From: Florian Rivoal <florian@rivoal.net>
Date: Tue, 24 Mar 2015 13:52:53 +0100
Cc: "public-css-testsuite@w3.org" <public-css-testsuite@w3.org>
Message-Id: <BDB985AC-EF96-42B0-9E95-DC0334133CCD@rivoal.net>
To: Chris Lilley <chris@w3.org>
>> 1) Since you're testing for various image formats, I'll first note
>> we haven't yet added anything to the specification regarding
>> formats. (Rossen should get back to us this Wednesday, and we'll know more then).
> 
> Yes, I know. And this had previously hindered writing such tests.
> 
> The point of making the tests was to allow an informed, test-based decision as to
> what the spec should actually require in terms of image formats. I
> would then update the tests for those formats which are not mandatory.

If you're going down that path, testing various SVG modes would be quite good as well.
https://svgwg.org/specs/integration/#processing-modes
I believe that Chrome and Firefox support the secure static mode (which Tab and I were
proposing to make a MUST), while Safari supports the secure animated mode (which we
were proposing as a SHOULD).

>>> 009   PNG image with css-supplied hotspot, relative URL, no fallback.
> 
>> This test is incorrect. Per the spec's grammar, a fallback is
>> required. You should change the description of the test to: "The
>> test passes if, when moved inside the pale green rectangle, the
>> cursor does not change", include "invalid" in <meta name="flags"
>> content, and change the assertion to "Test checks that a fallback cursor is required."
> 
> My bad. I thought that fallback was optional (I think it used to be,
> for the cursor property).

It's been mandatory since the 1998 PR of CSS2.0, but it was optional in the 1998 WD (and in the 1997 WD, you could not have a fallback). So you're correct, but I am not sure whether to praise your memory, or to suggest you chose a slightly newer draft to work from when writing tests :)

>> "The default object size for cursor images is a UA-defined size
>> that should be based on the size of a typical cursor on the UA’s operating system.
> 
>> The concrete object size is determined using the default sizing
>> algorithm. If an operating system is incapable of rendering a cursor
>> above a given size, cursors larger than that size must be shrunk to
>> within the OS-supported size bounds, while maintaining the cursor image’s intrinsic ratio, if any."
> 
> Hmm, the default sizing algorithm is that wierd 150 x 300 px thing?
> Which is then shrunk down to "typical" cursor size?

No, that's not that one. It's this one, which is much less silly:

http://dev.w3.org/csswg/css-images-3/#default-sizing-algorithm

Relevant quote:

> [...]
> If the specified size has no constraints:
>  - If the object has an intrinsic height or width [...]
>  - Otherwise, its size is resolved as a contain constraint against the default object size. 
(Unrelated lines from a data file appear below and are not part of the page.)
(* ===== verification/Shard.v ===== *)
(** * The cache shard (src/cache/shard.go, seqlock.go, sieve.go, ttl.go,
    relocate_evict.go, onremove.go).

    A shard is an index table over a list of pages. Every operation runs under
    the shard's mutex, so the model is the sequential semantics of the critical
    sections. The hash (xxhash) is a parameter; the clock, the nonce source and
    the header msync are an oracle [world] indexed by the number of calls made,
    so nothing is assumed about them. The removal callback is the trace
    [removed]. *)
From S2P Require Import Prelude CacheConfig SipHash Entry Page IndexTable.
Import Entry Page IndexTable.
Export CacheConfig.

Module Shard.

(** ** State *)

(** The counters of the shard. *)
Inductive stat :=
| cGets | cMisses | cPuts | cDels | cExpirations | cEvictions | cEvictionsLive | cRejects
| cPagesAlloc | cCorrupt | cCorruptBytes | cInPlaceUpdates | cSeqlockRetries | cSeqlockFallbacks
| cIndexRehashes | cEvictRelocations | cEvictRelocatedBytes.

#[export] Instance stat_eq_dec : EqDecision stat.
Proof. solve_decision. Defined.

Record shard := MkShard {
  tab : indexTable;
  pages : list page;
  genCounter : Z;
  writeIdx : Z;
  writeSeq : Z;
  nextVictim : Z;
  isMmap : bool;
  sieve : bool;
  shardKey : bytes;
  flushedThroughSeq : Z;
  lastAppliedStampMs : Z;
  ctr : stat -> Z;
  removed : list bytes;
  calls : nat;
}.

(** Assignments. *)
Definition setTab (s : shard) (t : indexTable) : shard :=
  MkShard t (pages s) (genCounter s) (writeIdx s) (writeSeq s) (nextVictim s) (isMmap s) (sieve s)
    (shardKey s) (flushedThroughSeq s) (lastAppliedStampMs s) (ctr s) (removed s) (calls s).
Definition setPages (s : shard) (ps : list page) : shard :=
  MkShard (tab s) ps (genCounter s) (writeIdx s) (writeSeq s) (nextVictim s) (isMmap s) (sieve s)
    (shardKey s) (flushedThroughSeq s) (lastAppliedStampMs s) (ctr s) (removed s) (calls s).
Definition setGenCounter (s : shard) (g : Z) : shard :=
  MkShard (tab s) (pages s) g (writeIdx s) (writeSeq s) (nextVictim s) (isMmap s) (sieve s)
    (shardKey s) (flushedThroughSeq s) (lastAppliedStampMs s) (ctr s) (removed s) (calls s).
Definition setWriteIdx (s : shard) (i : Z) : shard :=
  MkShard (tab s) (pages s) (genCounter s) i (writeSeq s) (nextVictim s) (isMmap s) (sieve s)
    (shardKey s) (flushedThroughSeq s) (lastAppliedStampMs s) (ctr s) (removed s) (calls s).
Definition setWriteSeq (s : shard) (n : Z) : shard :=
  MkShard (tab s) (pages s) (genCounter s) (writeIdx s) n (nextVictim s) (isMmap s) (sieve s)
    (shardKey s) (flushedThroughSeq s) (lastAppliedStampMs s) (ctr s) (removed s) (calls s).
Definition setNextVictim (s : shard) (i : Z) : shard :=
  MkShard (tab s) (pages s) (genCounter s) (writeIdx s) (writeSeq s) i (isMmap s) (sieve s)
    (shardKey s) (flushedThroughSeq s) (lastAppliedStampMs s) (ctr s) (removed s) (calls s).
Definition setLastAppliedStampMs (s : shard) (n : Z) : shard :=
  MkShard (tab s) (pages s) (genCounter s) (writeIdx s) (writeSeq s) (nextVictim s) (isMmap s) (sieve s)
    (shardKey s) (flushedThroughSeq s) n (ctr s) (removed s) (calls s).
Definition setCtr (s : shard) (c : stat -> Z) : shard :=
  MkShard (tab s) (pages s) (genCounter s) (writeIdx s) (writeSeq s) (nextVictim s) (isMmap s) (sieve s)
    (shardKey s) (flushedThroughSeq s) (lastAppliedStampMs s) c (removed s) (calls s).
Definition setRemoved (s : shard) (l : list bytes) : shard :=
  MkShard (tab s) (pages s) (genCounter s) (writeIdx s) (writeSeq s) (nextVictim s) (isMmap s) (sieve s)
    (shardKey s) (flushedThroughSeq s) (lastAppliedStampMs s) (ctr s) l (calls s).
Definition setCalls (s : shard) (n : nat) : shard :=
  MkShard (tab s) (pages s) (genCounter s) (writeIdx s) (writeSeq s) (nextVictim s) (isMmap s) (sieve s)
    (shardKey s) (flushedThroughSeq s) (lastAppliedStampMs s) (ctr s) (removed s) n.

(** What the operating system answers to the [n]-th call: the clock in
    milliseconds, a random nonce (or a failure), and whether a header msync
    succeeds; whether the clock is an injected [nowFn], and, if it is not, the
    nanoseconds the wall clock is past the millisecond. *)
Record world := MkWorld {
  clock : nat -> Z;
  randomNonce : nat -> option Z;
  msyncOk : nat -> bool;
  injected : bool;
  subMs : nat -> Z;
}.

Abbreviation M := (st shard cerr).

(** ** Expiry (ttl.go) *)

(** [time.Duration] is in nanoseconds; [Milliseconds()] truncates. *)
Definition expiryAtFrom (ttl nowMs : Z) : Z :=
  if ttl <=? 0 then 0 else u64 (nowMs + u64 (Z.quot ttl 1000000)).

Definition isExpired (expiryMs nowMs : Z) : bool :=
  negb (expiryMs =? 0) && (expiryMs <=? nowMs).

(** ** Primitive steps *)

Definition bumpBy (c : stat) (n : Z) : M unit :=
  modify (fun s => setCtr s (fun c' => if bool_decide (c' = c) then u64 (ctr s c + n) else ctr s c')).
Definition bump (c : stat) : M unit := bumpBy c 1.

(** [s.pages[i]]. *)
Definition pageAt (i : Z) : M page :=
  ps ← gets pages;
  if i <? 0 then panic else oget (ps !! Z.to_nat i).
>> If a browser has deficient
>> support for some variants of PNG (or .cur, or whatever), it is
>> useful to know and to get it fixed, but do we want to hold it
>> against them in the context of the css3-ui spec?
> 
> As examples, Firefox correctly renders the PNG images when used on the
> HTML img element and when included with css :before content, but
> renders some of them incorrectly (double gamma correction or no gamma
> correction, depending on color type) when used as cursors.
> 
> I was previously unaware of this flaw and it would not be exposed by
> just testing image formats, only by testing image cursors as well. So
> for interop, clearly these tests have value. Once they are reviewed
> and show up in the CSS3 UI testsuite, I can raise a bug on Firefox,
> pointing to the ones that fail.

Fair enough. To be clear, I want the tests of the image formats *using cursor*
to exist, I was just not sure which was the right host for them. But if the WG
and the process are conformable having them in the css-ui test suite, I'm good
with that, as it does fulfill the criteria you mentioned.

I'll also note that cursors are somewhat special, and there may be platform
limitations as to what you can do. The spec mentions one about size, but I wouldn't
be surprised if there were some about color bit depth or gamma. That said, 
if there are such limitations, having tests will expose them, and then we can
add relevant wording to the spec to say how to deal with them.